Carolyn Buppert, JD, CRNP

Disclosures

Dermatology Nursing. 2009;21(1):40-41. 

In This Article

Unique Dermatology Considerations

Telephone triage in the dermatology practice is unlike telephone triage in other specialties, in several ways. First, there are few dermatologic emergencies, so the threshold question will not usually be whether or not the patient should go to the emergency room. Instead, given the shortage of dermatologists, the first question the call-taker must address is whether the patient must be worked into an already crowded schedule or whether he can wait 6 to 8 weeks for an appointment.

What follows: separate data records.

(* [log.go:21-32] gdConfig *)
Record gdConfig : Type := mkGd {
  BinName : string; Port : Z; LogLevel : string; LogDir : string; Stdout : string; Format : string;
  Rotate : string; Maxsize : string; MaxLines : string; RotateType : string
}.

(* [log.go:34-39] getInfoFileName *)
Definition getInfoFileName (binName : string) (port : Z) : string :=
  if port =? 0 then binName +:+ ".log" else binName +:+ "_" +:+ itoa port +:+ ".log".

(* [log.go:41-46] getWarnFileName *)
Definition getWarnFileName (binName : string) (port : Z) : string :=
  if port =? 0 then binName +:+ "_err.log" else binName +:+ "_err_" +:+ itoa port +:+ ".log".

(** [filepath.Dir] of a path without empty or dotted elements. *)
Definition path_Dir (p : string) : string :=
  let i := last_index_char "/" p in
  if i <? 0 then "." else if i =? 0 then "/" else String.substring 0 (Z.to_nat i) p.

(** The name of the program without its directory; a slice past the end panics. *)
Definition bin_of (ex : string) : outcome string :=
  let dir := path_Dir ex in
  if 0 <? count "/" dir then
    if (String.length ex <? S (String.length dir))%nat then Panic "slice bounds out of range"
    else Ret (skip (S (String.length dir)) ex)
  else Ret ex.

Definition file_filter (g : gdConfig) (tag level name : string) : DlogConfig.XmlFilter :=
  DlogConfig.mkXmlFilter (if String.eqb (LogDir g) EmptyString then "false" else "true") tag level "file"
    [DlogConfig.mkProperty "filename" (LogDir g +:+ "/" +:+ name);
     DlogConfig.mkProperty "format" (Format g); DlogConfig.mkProperty "rotate" (Rotate g);
     DlogConfig.mkProperty "maxsize" (Maxsize g); DlogConfig.mkProperty "maxLines" (MaxLines g);
     DlogConfig.mkProperty (RotateType g) "true"].

(** The configuration made; the caller loads it. *)
(* [log.go:48-124] gdConfig.initLogConfig *)
Definition initLogConfig (Executable : string + string) (g : gdConfig) :
  outcome (DlogConfig.XmlLoggerConfig + string) :=
  let made (bin : string) :=
    if existsb (String.eqb (LogLevel g)) ["DEBUG"; "INFO"; "WARNING"; "ERROR"] then
      Ret (inl (DlogConfig.mkXml EmptyString
        [DlogConfig.mkXmlFilter (Stdout g) "stdout" "INFO" "console" [DlogConfig.mkProperty "format" (Format g)];
         file_filter g "service" (LogLevel g) (getInfoFileName bin (Port g));
         file_filter g "service_err" "WARNING" (getWarnFileName bin (Port g))]))
    else Ret (inr ("invalid log level " +:+ LogLevel g)) in
  if String.eqb (BinName g) EmptyString then
    match Executable with
    | inr err => Ret (inr err)
    | inl ex => match bin_of ex with Ret bin => made bin | Panic e => Panic e end
    end
  else made (BinName g).

Section log.
Context {C : Type} {ini : Ini C}.

(** The port of the file names: the first server that has one. *)
Definition log_port (c : C) : Z :=
  let http := MustInt "Server" "httpPort" 0 c in
  let rpc := MustInt "Server" "rpcPort" 0 c in
  let grpc := MustInt "Server" "grpcPort" 0 c in
  if 0 <? http then http else if 0 <? rpc then rpc else if 0 <? grpc then grpc else 0.

Definition log_config (c : C) : gdConfig :=
  mkGd (key_String "Server" "serverName" c) (log_port c) (MustString "Log" "level" defaultFormat c)
    (key_String "Log" "logDir" c) (MustString "Log" "stdout" "true" c)
    (MustString "Log" "format" defaultFormat c) (MustString "Log" "rotate" "true" c)
    (MustString "Log" "maxsize" "0M" c) (MustString "Log" "maxLines" "0k" c)
    (MustString "Log" "rotateType" "hourly" c).

(** What is loaded, if logging is enabled. *)
(* [godog.go:46-75] initLog *)
Definition initLog (Executable : string + string) (c : C) : outcome (option DlogConfig.XmlLoggerConfig) :=
  if MustBool "Log" "enable" false c then
    match initLogConfig Executable (log_config c) with
    | Ret (inl xc) => Ret (Some xc)
    | Ret (inr err) => Panic ("initLogConfig occur error:" +:+ err)
    | Panic e => Panic e
    end
  else Ret None.

(** The levels the engine accepts. *)
Definition accepted_level (l : string) : Prop := l ∈ ["DEBUG"; "INFO"; "WARNING"; "ERROR"]%string.

Lemma accepted_level_of l : accepted_level l -> is_Some (DlogConfig.level_of l).
Proof. unfold accepted_level. rewrite !elem_of_cons. intros [->|[->|[->|[->|H]]]]; [vm_compute; eauto..|]. by apply elem_of_nil in H. Qed.

Lemma accepted_level_in l : existsb (String.eqb l) ["DEBUG"; "INFO"; "WARNING"; "ERROR"]%string = true <-> accepted_level l.
Proof.
  unfold accepted_level. rewrite existsb_exists. split.
  - intros (x & Hx & E). apply String.eqb_eq in E as ->. by apply list_elem_of_In.
  - intros H. exists l. split; [by apply list_elem_of_In|apply String.eqb_refl].
Qed.

(** A level that is missing is replaced by the default of the format, which is no
    level: the engine panics when it is made. *)
Lemma missing_level_panics ex c : MustBool "Log" "enable" false c = true ->
  key_String "Log" "level" c = EmptyString -> key_String "Server" "serverName" c ≠ EmptyString ->
  initLog ex c = Panic ("initLogConfig occur error:invalid log level " +:+ defaultFormat).
Proof.
  intros He Hl Hn. unfold initLog, initLogConfig, log_config. rewrite He. cbn [BinName LogLevel].
  unfold MustString. rewrite Hl. destruct (String.eqb_spec (key_String "Server" "serverName" c) EmptyString); done.
Qed.

(** When logging is enabled with a level, the engine makes a configuration that can
    be loaded (every filter has a tag, a known type and level), and what it loads,
    whatever the logger had before, are the console at INFO unless it is switched
    off, and, where there is a directory, the log file at the level and the error
    file at WARNING. *)
Theorem initLog_levels W1 W2 W3 W4 R dials send clock log sys log' sys' ex (c : C) :
  MustBool "Log" "enable" false c = true -> accepted_level (key_String "Log" "level" c) ->
  key_String "Server" "serverName" c ≠ EmptyString ->
  exists xc, initLog ex c = Ret (Some xc) /\ Forall DlogConfig.complete (DlogConfig.Filter xc) /\
  (DlogConfig.LoadConfigurationByXml W1 W2 W3 W4 R dials send clock xc log sys = (Ret (Some log'), sys') ->
   let dir := negb (String.eqb (key_String "Log" "logDir" c) EmptyString) in
   let level := default 0 (DlogConfig.level_of (key_String "Log" "level" c)) in
   let out := if String.eqb (MustString "Log" "stdout" "true" c) "false" then ∅
     else {["stdout" := DlogFormat.INFO]} : gmap string Z in
   Dlog.filter_Level <$> log' =
     if dir then <["service_err" := DlogFormat.WARNING]> (<["service" := level]> out) else out).
Proof.
  intros He Hl Hn. set (level := key_String "Log" "level" c) in *.
  assert (level ≠ EmptyString) as Hne by (intros E; rewrite E in Hl; by apply accepted_level_in in Hl).
  assert (MustString "Log" "level" defaultFormat c = level) as Hm.
  { unfold MustString. fold level. by destruct (String.eqb_spec level EmptyString). }
  assert (MustString "Log" "stdout" "true" c ≠ EmptyString) as Hs.
  { unfold MustString. by destruct (String.eqb_spec (key_String "Log" "stdout" c) EmptyString). }
  unfold initLog, initLogConfig. rewrite He. cbn [BinName LogLevel log_config]. rewrite Hm.
  destruct (String.eqb_spec (key_String "Server" "serverName" c) EmptyString) as [|_]; [done|].
  rewrite (proj2 (accepted_level_in level) Hl). eexists. split; [done|]. split.
  - repeat constructor; unfold file_filter; cbn; rewrite ?Hm;
      first [by destruct (String.eqb_spec (key_String "Log" "logDir" c) EmptyString) | eauto using accepted_level_of | done].
  - intros [_ Hload]%DlogConfig.load_xml_ok. rewrite Hload. unfold DlogConfig.levels, DlogConfig.enabled.
    cbn [foldl DlogConfig.Filter DlogConfig.Enabled DlogConfig.Tag DlogConfig.Level file_filter log_config LogDir Stdout LogLevel].
    rewrite ?Hm.
    destruct (String.eqb (MustString "Log" "stdout" "true" c) "false"), (String.eqb (key_String "Log" "logDir" c) EmptyString);
      cbn [negb String.eqb Ascii.eqb Bool.eqb]; done.
Qed.
End log.

(** ** Start-up *)

(** What the engine does, in order; the log lines are left out. *)
Inductive value : Type := VPort (p : Z) | VText (s : string) | VObject (name : string).

Inductive action : Type :=
| ASignal | ADump (file : string) | AProcs (n : Z) | ALimit (bytes : Z) | APerfCounter
| AStat (file : string) (interval : Z) | ARegister (name : string) (v : value) | ASetRunPort (p : Z).

Definition act (a : action) : M (list action) unit := modify (fun l => l ++ [a]).

Section run.
Context {C : Type} {ini : Ini C}.
(** The number of processors, whether a limit can be set, and what registering an
    object panics with. *)
Variable numCpus : Z.
Variable Setrlimit : Z -> option string.
Variable fails : string -> value -> option string.

(* [utls/dump_panic.go:30-44] Dump *)
Definition Dump (fileDir name : string) : M (list action) unit :=
  act (ADump (if String.eqb fileDir EmptyString then "stderr_" +:+ name +:+ ".log"
              else fileDir +:+ "/" +:+ "stderr_" +:+ name +:+ ".log")).

(** The processors used, of those there are. *)
Definition max_cpu (maxCPU : Z) : Z :=
  if maxCPU <=? 0 then (if 3 <? numCpus then Z.quot numCpus 2 else 1)
  else if numCpus <? maxCPU then numCpus else maxCPU.

(** [Crash] panics. *)
(* [godog.go:192-227] Engine.initCPUAndMemory *)
Definition initCPUAndMemory (c : C) : M (list action) (option string) :=
  _ ← act (AProcs (max_cpu (MustInt "Process" "maxCPU" 0 c)));
  let size := key_String "Process" "maxMemory" c in
  if String.eqb size EmptyString then mret None else
  r ← Utls.ParseMemorySize size;
  match r.2 with
  | Some err => panic ("conf field illgeal, max_memory:" +:+ size +:+ ", error:" +:+ err)
  | None =>
      match Setrlimit r.1 with
      | Some err => panic ("syscall Setrlimit fail, error:" +:+ err)
      | None => _ ← act (ALimit r.1); mret None
      end
  end.

Definition RegisterOrFail (name : string) (v : value) : M (list action) unit :=
  match fails name v with Some e => panic e | None => act (ARegister name v) end.

Definition when (b : bool) (m : M (list action) unit) : M (list action) unit := if b then m else mret tt.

Second, given the necessity of visualization for dermatologic diagnosis, the dermatology call-taker is at an obvious disadvantage. If a dermatologist or dermatologist’s staff is speaking with another clinician, there may be some hope of getting a useful description of a lesion by telephone. However, if the dermatologist or staff member is speaking directly with a patient, the clinician cannot expect to get an accurate description of a lesion. Telephone triage in dermatology is, in some ways, more risky than it is in other specialties, where a patient’s description of symptoms may be elicited easily.

Telephone triage in dermatology is no different from other specialties in that there is no payment available for the service, unless both clinician and patient meet the criteria for telemedicine.

So, the best advice I can give regarding telephone triage for the dermatology practitioner is: Don’t do it. Have patients come to the office for an evaluation.